Fig. 3.

The effects of substance P, bradykinin, and histamine on inspiratory neurons of the preBötC within a brainstem slice preparation. (A) Electrophysiology traces are shown in pairs from the preBötC population (∫, upper trace in each case) and a single inspiratory neuron of the preBötC (lower trace in each case) during synaptic isolation, without modulation, and in response to substance P (SP; 1 μM), bradykinin (Br; 10 μM), and histamine (H; 10 μM). (Top) Neuron 2 is silent in the absence of exogenous neuromodulation, is stimulated in the presence of substance P to exhibit a tonic firing pattern, is silent in the presence of bradykinin, and was not tested in the presence of histamine. (Middle) Neuron 10 is tonic in the absence of exogenous neuromodulation.

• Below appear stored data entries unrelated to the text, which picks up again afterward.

(** C17: when the loop of a connection is left, for whatever reason, every session
    that the client still had open is closed in the module, in the order of the
    table and after everything the loop did, none is left in the table, and
    everything allocated for its calls is given back, if the module does not refuse
    to close a session. *)
Theorem connection_leaves_no_session {W} (M : CK_FUNCTION_LIST W) malloc_ok shutdown_ok realloc
    sock start_tls stack w others c f :
  module_ok M -> AllocatorOk realloc ->
  0 <= sock -> cn_transport c <> Inetd -> zlen stack = 4 -> bytes stack ->
  bytes (incoming c) -> no_empty_frames (drop 8 (incoming c)) ->
  C_CloseSession M = Some f -> (forall h w, (f h w).1.1 = CKR_OK) ->
  exists r, run_dispatch_loop M malloc_ok shutdown_ok realloc sock start_tls stack w others c = Ok r
    /\ match r with
       | Served s => allocated (sv_proc s) = []
           /\ Forall (fun st => is_open st = false) (sessions (sv_proc s))
           /\ exists s0 s1, enter_loop realloc sock start_tls w others c = Ok (inr s0)
             /\ serve_loop M malloc_ok shutdown_ok (serve_fuel (sv_conn s0)) stack s0
                  = Ok (Some true, s1)
             /\ p_module (sv_proc s)
                  = foldl (fun w h => (f h w).2) (p_module (sv_proc s1)) (open_ids (sv_proc s1))
       | _ => True
       end.
Proof.
  intros HM Hal Hsock Ht Hzs Hbs Hby Hf Hclose Hall.
  destruct (run_dispatch_loop_runs M malloc_ok shutdown_ok realloc sock start_tls stack w others c
    HM Hal Hsock Ht Hzs Hbs Hby Hf) as (r & Hrun & _ & _ & Hr). exists r. split; [done|].
  destruct r as [|s| | |]; try exact I. destruct Hr as (s0 & s1 & He & Hl & Hd & Hun & _).
  destruct (call_uninit_closes M shutdown_ok f _ _ Hclose Hall Hd Hun) as (Ha & Hs & Hm).
  split; [exact Ha|]. split; [exact Hs|]. by exists s0, s1.
Qed.

(** A client that opens two sessions, closes neither and is gone. *)
Definition open_session_frame : list Z :=
  frame (header GCK_RPC_CALL_C_OpenSession (Some "uu"%string) ++ enc_uint64 4 ++ enc_uint64 6).

Definition leaving_conn : Conn :=
  mkConn Socket [Arrived (replicate 8 1 ++ open_session_frame ++ open_session_frame); Arrived []]
    (replicate 20 (Accepted 30)) [].

Definition leaving_run : res (@ending toy_state) :=
  run_dispatch_loop toy_module enough_memory shuts_down ample_allocator 5 true [9; 9; 9; 9]
    (mkToy 0 []) [] leaving_conn.

Definition closed_in {W} (f : W -> list Z) (r : res (@ending W)) : option (list Z) :=
  match r with Ok (Served s) => Some (f (p_module (sv_proc s))) | _ => None end.

Lemma connection_leaves_no_session_witness :
  closed_in toy_closed leaving_run = Some [2; 1] /\
  exists r, leaving_run = Ok r
    /\ match r with
       | Served s => allocated (sv_proc s) = []
           /\ Forall (fun st => is_open st = false) (sessions (sv_proc s))
       | _ => True
       end.
Proof.
  split; [vm_compute; reflexivity|].
  destruct (connection_leaves_no_session toy_module enough_memory shuts_down ample_allocator
    5 true [9; 9; 9; 9] (mkToy 0 []) [] leaving_conn
    (fun h w => ((CKR_OK, tt), mkToy (toy_last w) (h :: toy_closed w)))) as (r & Hrun & Hr).
  - apply toy_module_ok.
  - apply _.
  - lia.
  - discriminate.
  - reflexivity.
  - repeat constructor; simpl; lia.
  - apply (bool_decide_unpack _). vm_compute. done.
  - vm_compute. reflexivity.
  - reflexivity.
  - reflexivity.
  - exists r. split; [exact Hrun|]. destruct r as [|s| | |]; try exact I.
    exact (conj (proj1 Hr) (proj1 (proj2 Hr))).
Defined.

(** ** Errors of a TLS connection *)

(** C32: an error of a TLS connection is never noticed by the code that sends: every
    failure of [SSL_write], whatever it is, is taken for a write of no bytes and
    tried again, so that once the client is gone the thread never leaves the loop;
    over a plain socket the same failure ends the write. *)
Theorem tls_write_never_fails sock data errnos c :
  0 <= sock -> data <> [] -> cn_send c = map Refused errnos ->
  (cn_transport c = Tls -> cs_write sock data c = Ok (None, set_sent [] (cn_sent c) c)) /\
  (forall e rest, cn_transport c = Socket -> errnos = e :: rest -> try_again e = false ->
     cs_write sock data c = Ok (Some false, set_sent (map Refused rest) (cn_sent c) c)).
Proof.
  intros Hsock Hd Hs.
  assert (0 < zlen data) as Hl by (destruct data; [done|rewrite zlen_cons; pose proof (zlen_nonneg data); lia]).
  assert (write_all sock data c = (r ← write_data data; mret (bool_decide (r = Complete))) c) as E.
  { unfold write_all, mbind, Net_bind, net, assert_.
    by rewrite (proj2 (Z.leb_le _ _)), (proj2 (Z.ltb_lt _ _)) by lia. }
  unfold cs_write. split.
  - intros Ht. rewrite Ht, E. unfold mbind, Net_bind, write_data. rewrite Ht, Hs. clear E Hs.
    assert (write_loop Tls (map Refused errnos) data (cn_sent c) = (None, cn_sent c, [])) as ->; [|done].
    destruct data as [|b data]; [done|]. induction errnos as [|e l IH]; [done|].
    cbn. by rewrite app_nil_r.
  - intros e rest Ht -> Hno. rewrite Ht, E. unfold mbind, Net_bind, write_data. rewrite Ht, Hs.
    destruct data as [|b data]; [done|]. cbn. rewrite Hno. by destruct (e =? EPIPE).
Qed.

Lemma tls_write_never_fails_witness :
  cs_write 5 [1; 2] (mkConn Tls [] [Refused EPIPE; Refused 104] [])
    = Ok (None, mkConn Tls [] [] []).
Proof.
  apply (tls_write_never_fails 5 [1; 2] [EPIPE; 104] (mkConn Tls [] [Refused EPIPE; Refused 104] []));
    (lia || discriminate || reflexivity).
Defined.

Although both substance P and bradykinin stimulate a tonic firing rate, histamine changes the tonic firing pattern to a burster phenotype. (Bottom) Neuron 13 exhibits a burster phenotype in the absence of exogenous neuromodulation. Substance P stimulates the burster phenotype, whereas both bradykinin and histamine caused Neuron 13 to depolarize (>1.5 mV), requiring the injection of a hyperpolarizing current to prevent depolarization block. [Scale bars: 1 s (x-axis) and 20 mV (y-axis).] (B–D) Summaries of isolated inspiratory neurons (n = 18). These summaries demonstrate the diverse effects of substance P, bradykinin, and histamine on synaptically isolated inspiratory neurons. Examples of silent, tonic, and burster firing patterns are shown in A. (B) Firing pattern. (C) Change in firing rate. (D) Comparison of bradykinin responses as a ratio of substance P responses from individual substance P-sensitive dissociated cells (Left) and inspiratory preBötC neurons within the brainstem slice preparation (Right).